**TASK ITEM:**
Once you reach the line that holds "Definition q_stamp (now" in the listing below, output it and every line after it through the line that holds "Definition q_note_dropped (count", word for word.

== Segment start ==

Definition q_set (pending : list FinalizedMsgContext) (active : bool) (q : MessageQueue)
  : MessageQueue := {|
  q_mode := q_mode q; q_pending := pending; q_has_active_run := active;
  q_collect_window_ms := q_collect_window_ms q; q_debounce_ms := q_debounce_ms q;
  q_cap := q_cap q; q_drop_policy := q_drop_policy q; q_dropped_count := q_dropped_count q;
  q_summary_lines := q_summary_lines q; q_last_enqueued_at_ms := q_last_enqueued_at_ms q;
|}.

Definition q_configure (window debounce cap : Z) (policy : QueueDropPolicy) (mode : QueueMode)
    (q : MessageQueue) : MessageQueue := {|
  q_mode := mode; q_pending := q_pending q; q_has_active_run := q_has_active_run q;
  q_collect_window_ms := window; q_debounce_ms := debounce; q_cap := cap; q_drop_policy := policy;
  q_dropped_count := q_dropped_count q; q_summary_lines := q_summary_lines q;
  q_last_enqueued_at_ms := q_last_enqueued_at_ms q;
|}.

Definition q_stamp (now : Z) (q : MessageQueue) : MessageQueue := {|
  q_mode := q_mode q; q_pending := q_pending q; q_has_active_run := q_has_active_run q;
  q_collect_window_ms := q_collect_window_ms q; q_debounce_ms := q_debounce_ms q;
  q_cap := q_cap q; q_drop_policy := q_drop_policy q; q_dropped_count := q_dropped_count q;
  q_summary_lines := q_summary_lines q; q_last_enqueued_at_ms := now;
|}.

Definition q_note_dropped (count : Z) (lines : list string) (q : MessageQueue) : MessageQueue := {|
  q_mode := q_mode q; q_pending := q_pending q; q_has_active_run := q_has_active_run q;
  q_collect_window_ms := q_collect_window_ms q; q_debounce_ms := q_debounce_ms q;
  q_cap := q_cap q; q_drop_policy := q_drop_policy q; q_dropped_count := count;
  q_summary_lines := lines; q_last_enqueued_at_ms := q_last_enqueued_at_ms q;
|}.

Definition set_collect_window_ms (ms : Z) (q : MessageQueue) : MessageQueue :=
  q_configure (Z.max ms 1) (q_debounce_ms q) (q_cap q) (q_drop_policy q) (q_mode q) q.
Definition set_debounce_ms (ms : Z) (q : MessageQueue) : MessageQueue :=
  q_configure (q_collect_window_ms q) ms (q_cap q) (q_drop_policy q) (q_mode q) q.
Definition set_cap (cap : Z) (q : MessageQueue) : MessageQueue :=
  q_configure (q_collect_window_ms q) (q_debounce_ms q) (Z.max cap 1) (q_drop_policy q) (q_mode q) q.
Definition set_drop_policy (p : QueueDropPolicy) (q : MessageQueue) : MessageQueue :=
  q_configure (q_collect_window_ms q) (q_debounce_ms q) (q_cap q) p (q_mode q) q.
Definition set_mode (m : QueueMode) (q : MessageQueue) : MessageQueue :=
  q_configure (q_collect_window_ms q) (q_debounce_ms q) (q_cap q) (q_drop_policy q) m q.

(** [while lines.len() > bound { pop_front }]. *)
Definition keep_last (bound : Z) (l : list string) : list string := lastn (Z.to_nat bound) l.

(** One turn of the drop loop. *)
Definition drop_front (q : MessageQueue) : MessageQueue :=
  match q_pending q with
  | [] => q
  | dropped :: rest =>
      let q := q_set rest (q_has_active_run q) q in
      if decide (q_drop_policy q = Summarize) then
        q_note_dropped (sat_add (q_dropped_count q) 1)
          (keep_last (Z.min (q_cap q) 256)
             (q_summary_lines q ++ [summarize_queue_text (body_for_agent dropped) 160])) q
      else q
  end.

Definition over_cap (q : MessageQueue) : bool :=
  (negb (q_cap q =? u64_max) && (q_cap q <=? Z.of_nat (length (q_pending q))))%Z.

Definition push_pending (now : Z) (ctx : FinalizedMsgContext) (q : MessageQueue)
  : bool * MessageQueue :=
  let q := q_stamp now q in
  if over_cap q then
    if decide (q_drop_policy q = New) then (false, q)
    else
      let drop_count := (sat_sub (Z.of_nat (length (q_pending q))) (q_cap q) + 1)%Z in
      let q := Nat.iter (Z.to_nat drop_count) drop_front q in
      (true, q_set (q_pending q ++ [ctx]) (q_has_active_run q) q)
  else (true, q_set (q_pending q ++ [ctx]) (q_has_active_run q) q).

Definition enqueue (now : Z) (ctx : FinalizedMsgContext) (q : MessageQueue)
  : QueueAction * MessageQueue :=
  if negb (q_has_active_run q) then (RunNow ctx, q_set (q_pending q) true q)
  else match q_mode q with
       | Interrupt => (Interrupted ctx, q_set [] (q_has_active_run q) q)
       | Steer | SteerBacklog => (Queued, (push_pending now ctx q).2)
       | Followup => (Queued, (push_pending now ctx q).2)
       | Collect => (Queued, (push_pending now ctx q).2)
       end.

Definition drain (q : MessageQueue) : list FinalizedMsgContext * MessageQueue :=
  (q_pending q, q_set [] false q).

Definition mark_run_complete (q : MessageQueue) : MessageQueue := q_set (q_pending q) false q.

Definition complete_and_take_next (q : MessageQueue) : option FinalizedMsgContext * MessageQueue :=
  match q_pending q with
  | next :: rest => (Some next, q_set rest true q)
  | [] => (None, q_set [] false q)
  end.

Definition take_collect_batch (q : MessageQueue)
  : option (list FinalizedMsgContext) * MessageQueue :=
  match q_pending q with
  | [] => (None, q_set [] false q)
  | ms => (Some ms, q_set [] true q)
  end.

== Segment end ==

**WRITTEN ANSWER:**
Definition q_stamp (now : Z) (q : MessageQueue) : MessageQueue := {|
  q_mode := q_mode q; q_pending := q_pending q; q_has_active_run := q_has_active_run q;
  q_collect_window_ms := q_collect_window_ms q; q_debounce_ms := q_debounce_ms q;
  q_cap := q_cap q; q_drop_policy := q_drop_policy q; q_dropped_count := q_dropped_count q;
  q_summary_lines := q_summary_lines q; q_last_enqueued_at_ms := now;
|}.

Definition q_note_dropped (count : Z) (lines : list string) (q : MessageQueue) : MessageQueue := {|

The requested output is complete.